By 2009, the Forest Service expects every national forest to have an updated plan to manage motorized recreation (11.5 million visits to national forests each year involve off-road vehicle use, and the number of off-road vehicles sold per year has tripled since 1995), close bandit trails, and reduce conflicts between the hikers, bikers, horseback riders and motorheads currently clogging the same paths. In many places, the public process has been fraught with bitter divisions, endless meetings and delays. Only 17 Western forests out of nearly 100 have completed maps showing where off-road vehicles are and aren’t allowed to roam. The rest, from Utah’s Dixie to California’s Inyo, are still chugging away. The Bureau of Land Management is grinding through a similar effort.

“These are passionate people. They get loud,” White River National Forest planner Wendy Haskins says, speaking of public meetings on the Colorado forest’s developing plans.

And whatever balance land managers strike isn’t likely to please everybody. “There’s a limited amount of land out there, and everybody wants a piece of it,” says Bitterroot National Forest planner Dan Ritter of Montana.

But regardless of what they decide, agencies may ultimately be hard-pressed to make folks observe new closures and rules. The Forest Service’s 2009 budget proposes a $16.5 million cut in law enforcement. The BLM faces a similar plight, with about one agent available for every 1.2 million acres of land. The key will be collaborating with local governments and recreation groups on policing and educating users, says Haskins, provided they’re willing.

Government landscaping

1. On the Bitterroot National Forest, where the most recent draft of the travel management plan proposed closing 364 miles of the forest’s nearly 5,000 miles of roads to motorized use, passionate may be a bit of an understatement. In January in Darby, the first public meeting of more than 200 people turned into an angry confrontation. One man was overheard suggesting that a woman who advocated for road closures should have “a bullet in her head,” spurring a police investigation and an unsuccessful push for prosecution. Forest staffers there have just finished combing through some 850 letters and thousands of e-mails in preparation for the next draft plan, expected out this fall. (USFS photo)

2. The Wallowa Whitman National Forest’s preliminary proposal last year to close more than 4,200 miles of unmaintained roads and 1.3 million acres of open country to motorized travel drew praise from local environmental groups and a strong backlash from many local residents. Union County commissioners sent a letter to the local ranger district accusing the feds of bending to the will of “the environmental machine that seeks to dismantle our social and economic western culture.” Since then, three counties (two of which went through extensive road surveys of their own) have submitted specific alternative plans to the forest recommending which routes should remain open and closed within their boundaries.
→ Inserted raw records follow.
(** Cold path, the evaluator gave a reply. *)
Lemma process_candidate_fresh move after_move best s2 reply after_reply :
  analyzed_positions (self s) !! cache_key = None ->
  from_uci C (c_uci move_data) = Some move ->
  push C board move = Some after_move ->
  get_best_response C after_move 40
    (append_log [header; Print depth_level FindingBestResponse] s)
    = (Ret (Some best), s2) ->
  from_uci C (r_uci best) = Some reply ->
  push C after_move reply = Some after_reply ->
  let history :=
    (move_history ++ [(move, c_san move_data)]) ++ [(reply, r_san best)] in
  run = recurse after_reply history (S depth_level)
          (line_saved depth_level history best move_data
             (reply_stored cache_key best
                (append_log [Print depth_level
                               (BestResponseIs (r_san best) (r_evaluation best))]
                   s2))).
Proof. intros. subst history. by_cases. Qed.

(** Cold path, the evaluator gave nothing. *)
Lemma process_candidate_no_reply move after_move s2 :
  analyzed_positions (self s) !! cache_key = None ->
  from_uci C (c_uci move_data) = Some move ->
  push C board move = Some after_move ->
  get_best_response C after_move 40
    (append_log [header; Print depth_level FindingBestResponse] s)
    = (Ret None, s2) ->
  run = (Ret tt, append_log [Print depth_level CouldNotFindBestResponse] s2).
Proof. intros. by_cases. Qed.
The Hells Canyon Preservation Council has done the same. (USFS photo)

3. The lines aren’t always quite so clear between motorized and non-motorized users in the White River National Forest. On Richmond Ridge outside of Aspen, for example, backcountry skiers who shuttle by snowmobile have long pushed for more access to a powder stash currently closed to all motorized use save the local skiing company’s high-priced snowcat tours. Local forest staffers have suggested they might open the whole area to motorized use because of limited staff for enforcement. Meanwhile, a successful collaboration between local government, disparate recreation groups and the Forest Service at a similar area outside of Breckenridge might ease some management headaches there. (Pictured, backcountry skier on Richmond Ridge, Catherine Lutz.)

4. This month, the BLM will for the first time close some 55,000 acres and 89 miles of routes in the Sonoran Desert National Monument to offroaders. Staffers say the two-plus year closure will allow the agency to catch up on restoring routes and revegetating areas damaged by increasingly heavy offroad use, as well as finish its own travel management plan, due out next fall. (Pictured, Public Employees for Environmental Responsibility work to restore ORV damage, courtesy PEER.)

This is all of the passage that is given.